● Available records
(* ===== verification/Examples.v ===== *)
(** * The program on sample inputs

    The inputs that the specification names, and the inputs on which the
    program does something else than a reader of the specification
    expects, each run through [main] over the buffer of the program. *)

From Stdlib Require Import Ascii String ZArith Lia List Bool.
From stdpp Require Import base tactics list strings.
From S2P Require Import Prelude Chars Cursor Token Lexer Main.
Import ListNotations.
Local Open Scope Z_scope.

(** A line of input: the text and its newline. *)
Definition line (s : string) : cstring := chars s ++ [newline].

(** The program on [stdin], with every uninitialised local at the null
    character and one turn of the loop for each character. *)
Definition run (stdin : cstring) : option (list cstring) :=
  main uninit_zero (length stdin) stdin.

(** A token with the lexeme written as a string. *)
Definition tok (s : string) (k : TokenType) (l : Z) : Token := MkToken (chars s) k l.

(** Uninitialised locals where the one of [GetToken] holds a plus sign. *)
Definition uninit_plus : Uninit :=
  MkUninit "000" "000" "000" "000" "000" "+".

(** ** The inputs of the specification *)


(** Digits followed by the marker of a base are one token of that
    base; without the marker, or with a digit that the base does not
    have, the digits are a plain integer and the rest is scanned on its
    own. *)
Example run_bases :
  run (line "17x08 1Fx16 0x16 17 x08 18x08") =
  Some (map Print [tok "17x08" BASE08NUM 1; tok "1Fx16" BASE16NUM 1; tok "0x16" BASE16NUM 1;
                   tok "17" NUM 1; tok "x08" ID 1; tok "18" NUM 1; tok "x08" ID 1;
                   tok "" END_OF_FILE 3]).
Proof. vm_compute. reflexivity. Qed.

(** Keywords are recognised by their exact spelling: a word that
    differs from a keyword in case, or that goes on after it, is an
    identifier. *)
Example run_keywords :
  run (line "if IF While WHILE PRINT1 DO THEN PRINT") =
  Some (map Print [tok "if" ID 1; tok "IF" IF_ 1; tok "While" ID 1; tok "WHILE" WHILE 1;
                   tok "PRINT1" ID 1; tok "DO" DO 1; tok "THEN" THEN 1; tok "PRINT" PRINT 1;
                   tok "" END_OF_FILE 3]).
Proof. vm_compute. reflexivity. Qed.

(** After [<] come the three outcomes [<=], [<>] and [<] with the
    next character still to be scanned, and after [>] the two outcomes
    [>=] and [>]. *)
Example run_relops :
  run (line "<= <> <a >= >a ><") =
  Some (map Print [tok "" LTEQ 1; tok "" NOTEQUAL 1; tok "" LESS 1; tok "a" ID 1;
                   tok "" GTEQ 1; tok "" GREATER 1; tok "a" ID 1; tok "" GREATER 1;
                   tok "" LESS 1; tok "" END_OF_FILE 3]).
Proof. vm_compute. reflexivity. Qed.

(** Tokens carry the line of their first character. *)
Example run_lines :
  run (line "a" ++ line "" ++ line "  b 1") =
  Some (map Print [tok "a" ID 1; tok "b" ID 3; tok "1" NUM 3; tok "" END_OF_FILE 5]).
Proof. vm_compute. reflexivity. Qed.

(** ** Where the program departs from the specification *)

(** On white space only, the line of the [END_OF_FILE] token is not
    one more than the number of newlines: the last newline counts twice. *)
Example run_newlines_counted_twice :
  run (line "" ++ line "") = Some (map Print [tok "" END_OF_FILE 4]).
Proof. vm_compute. reflexivity. Qed.

(** ["0.00"] at the end of a line is not a real number: a newline
    met in the zeros after the point undoes the literal, and the text is
    scanned as [0], [.], [0], [0]. *)
Example run_zeros_before_newline :
  run (line "0.00") =
  Some (map Print [tok "0" NUM 1; tok "" DOT 1; tok "0" NUM 1; tok "0" NUM 1;
                   tok "" END_OF_FILE 3]).
Proof. vm_compute. reflexivity. Qed.

(** After ["0."] and its zeros, a character that is not a positive
    digit is lost: the semicolon and the sign below are never scanned. *)
Example run_character_lost_after_zero_point :
  run (line "0.00;0.+1") =
  Some (map Print [tok "0.00" REALNUM 1; tok "0." REALNUM 1; tok "1" NUM 1;
                   tok "" END_OF_FILE 3]).
Proof. vm_compute. reflexivity. Qed.

(** A newline right after ["0."] is lost with its line: the
    identifier on the second line is reported on line 1. *)
Example run_newline_lost_after_zero_point :
  run (line "0." ++ line "a") =
  Some (map Print [tok "0." REALNUM 1; tok "a" ID 1; tok "" END_OF_FILE 3]).
Proof. vm_compute. reflexivity. Qed.

(** When the input does not end with a newline, the last character
    of a number at its end is lost: ["12"] is scanned as [1]. *)
Example run_last_digit_lost :
  run (chars "12") = Some (map Print [tok "1" NUM 1; tok "" END_OF_FILE 1]).
Proof. vm_compute. reflexivity. Qed.

(** The tokens of operators and of characters in error have the empty
    lexeme, not the text matched. *)
Example run_empty_lexemes :
  run (line "a@+") =
  Some (map Print [tok "a" ID 1; tok "" ERROR 1; tok "" PLUS 1; tok "" END_OF_FILE 3]).
Proof. vm_compute. reflexivity. Qed.

(** At the end of the input [GetToken] dispatches on its local [c],
    which was never assigned: if it holds a plus sign, the program on the
    empty input writes [PLUS] tokens and has not stopped after 100 turns
    of its loop. *)
Example run_uninitialised_dispatch :
  main uninit_plus 100 [] = None.
Proof. vm_compute. reflexivity. Qed.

● Task instructions
Print the listing above in full, exactly as it is.

● Exercise solution
(* ===== verification/Examples.v ===== *)
(** * The program on sample inputs

    The inputs that the specification names, and the inputs on which the
    program does something else than a reader of the specification
    expects, each run through [main] over the buffer of the program. *)

From Stdlib Require Import Ascii String ZArith Lia List Bool.
From stdpp Require Import base tactics list strings.
From S2P Require Import Prelude Chars Cursor Token Lexer Main.
Import ListNotations.
Local Open Scope Z_scope.

(** A line of input: the text and its newline. *)
Definition line (s : string) : cstring := chars s ++ [newline].

(** The program on [stdin], with every uninitialised local at the null
    character and one turn of the loop for each character. *)
Definition run (stdin : cstring) : option (list cstring) :=
  main uninit_zero (length stdin) stdin.

(** A token with the lexeme written as a string. *)
Definition tok (s : string) (k : TokenType) (l : Z) : Token := MkToken (chars s) k l.

(** Uninitialised locals where the one of [GetToken] holds a plus sign. *)
Definition uninit_plus : Uninit :=
  MkUninit "000" "000" "000" "000" "000" "+".

(** ** The inputs of the specification *)


(** Digits followed by the marker of a base are one token of that
    base; without the marker, or with a digit that the base does not
    have, the digits are a plain integer and the rest is scanned on its
    own. *)
Example run_bases :
  run (line "17x08 1Fx16 0x16 17 x08 18x08") =
  Some (map Print [tok "17x08" BASE08NUM 1; tok "1Fx16" BASE16NUM 1; tok "0x16" BASE16NUM 1;
                   tok "17" NUM 1; tok "x08" ID 1; tok "18" NUM 1; tok "x08" ID 1;
                   tok "" END_OF_FILE 3]).
Proof. vm_compute. reflexivity. Qed.

(** Keywords are recognised by their exact spelling: a word that
    differs from a keyword in case, or that goes on after it, is an
    identifier. *)
Example run_keywords :
  run (line "if IF While WHILE PRINT1 DO THEN PRINT") =
  Some (map Print [tok "if" ID 1; tok "IF" IF_ 1; tok "While" ID 1; tok "WHILE" WHILE 1;
                   tok "PRINT1" ID 1; tok "DO" DO 1; tok "THEN" THEN 1; tok "PRINT" PRINT 1;
                   tok "" END_OF_FILE 3]).
Proof. vm_compute. reflexivity. Qed.

(** After [<] come the three outcomes [<=], [<>] and [<] with the
    next character still to be scanned, and after [>] the two outcomes
    [>=] and [>]. *)
Example run_relops :
  run (line "<= <> <a >= >a ><") =
  Some (map Print [tok "" LTEQ 1; tok "" NOTEQUAL 1; tok "" LESS 1; tok "a" ID 1;
                   tok "" GTEQ 1; tok "" GREATER 1; tok "a" ID 1; tok "" GREATER 1;
                   tok "" LESS 1; tok "" END_OF_FILE 3]).
Proof. vm_compute. reflexivity. Qed.

(** Tokens carry the line of their first character. *)
Example run_lines :
  run (line "a" ++ line "" ++ line "  b 1") =
  Some (map Print [tok "a" ID 1; tok "b" ID 3; tok "1" NUM 3; tok "" END_OF_FILE 5]).
Proof. vm_compute. reflexivity. Qed.

(** ** Where the program departs from the specification *)

(** On white space only, the line of the [END_OF_FILE] token is not
    one more than the number of newlines: the last newline counts twice. *)
Example run_newlines_counted_twice :
  run (line "" ++ line "") = Some (map Print [tok "" END_OF_FILE 4]).
Proof. vm_compute. reflexivity. Qed.

(** ["0.00"] at the end of a line is not a real number: a newline
    met in the zeros after the point undoes the literal, and the text is
    scanned as [0], [.], [0], [0]. *)
Example run_zeros_before_newline :
  run (line "0.00") =
  Some (map Print [tok "0" NUM 1; tok "" DOT 1; tok "0" NUM 1; tok "0" NUM 1;
                   tok "" END_OF_FILE 3]).
Proof. vm_compute. reflexivity. Qed.

(** After ["0."] and its zeros, a character that is not a positive
    digit is lost: the semicolon and the sign below are never scanned. *)
Example run_character_lost_after_zero_point :
  run (line "0.00;0.+1") =
  Some (map Print [tok "0.00" REALNUM 1; tok "0." REALNUM 1; tok "1" NUM 1;
                   tok "" END_OF_FILE 3]).
Proof. vm_compute. reflexivity. Qed.

(** A newline right after ["0."] is lost with its line: the
    identifier on the second line is reported on line 1. *)
Example run_newline_lost_after_zero_point :
  run (line "0." ++ line "a") =
  Some (map Print [tok "0." REALNUM 1; tok "a" ID 1; tok "" END_OF_FILE 3]).
Proof. vm_compute. reflexivity. Qed.

(** When the input does not end with a newline, the last character
    of a number at its end is lost: ["12"] is scanned as [1]. *)
Example run_last_digit_lost :
  run (chars "12") = Some (map Print [tok "1" NUM 1; tok "" END_OF_FILE 1]).
Proof. vm_compute. reflexivity. Qed.

(** The tokens of operators and of characters in error have the empty
    lexeme, not the text matched. *)
Example run_empty_lexemes :
  run (line "a@+") =
  Some (map Print [tok "a" ID 1; tok "" ERROR 1; tok "" PLUS 1; tok "" END_OF_FILE 3]).
Proof. vm_compute. reflexivity. Qed.

(** At the end of the input [GetToken] dispatches on its local [c],
    which was never assigned: if it holds a plus sign, the program on the
    empty input writes [PLUS] tokens and has not stopped after 100 turns
    of its loop. *)
Example run_uninitialised_dispatch :
  main uninit_plus 100 [] = None.
Proof. vm_compute. reflexivity. Qed.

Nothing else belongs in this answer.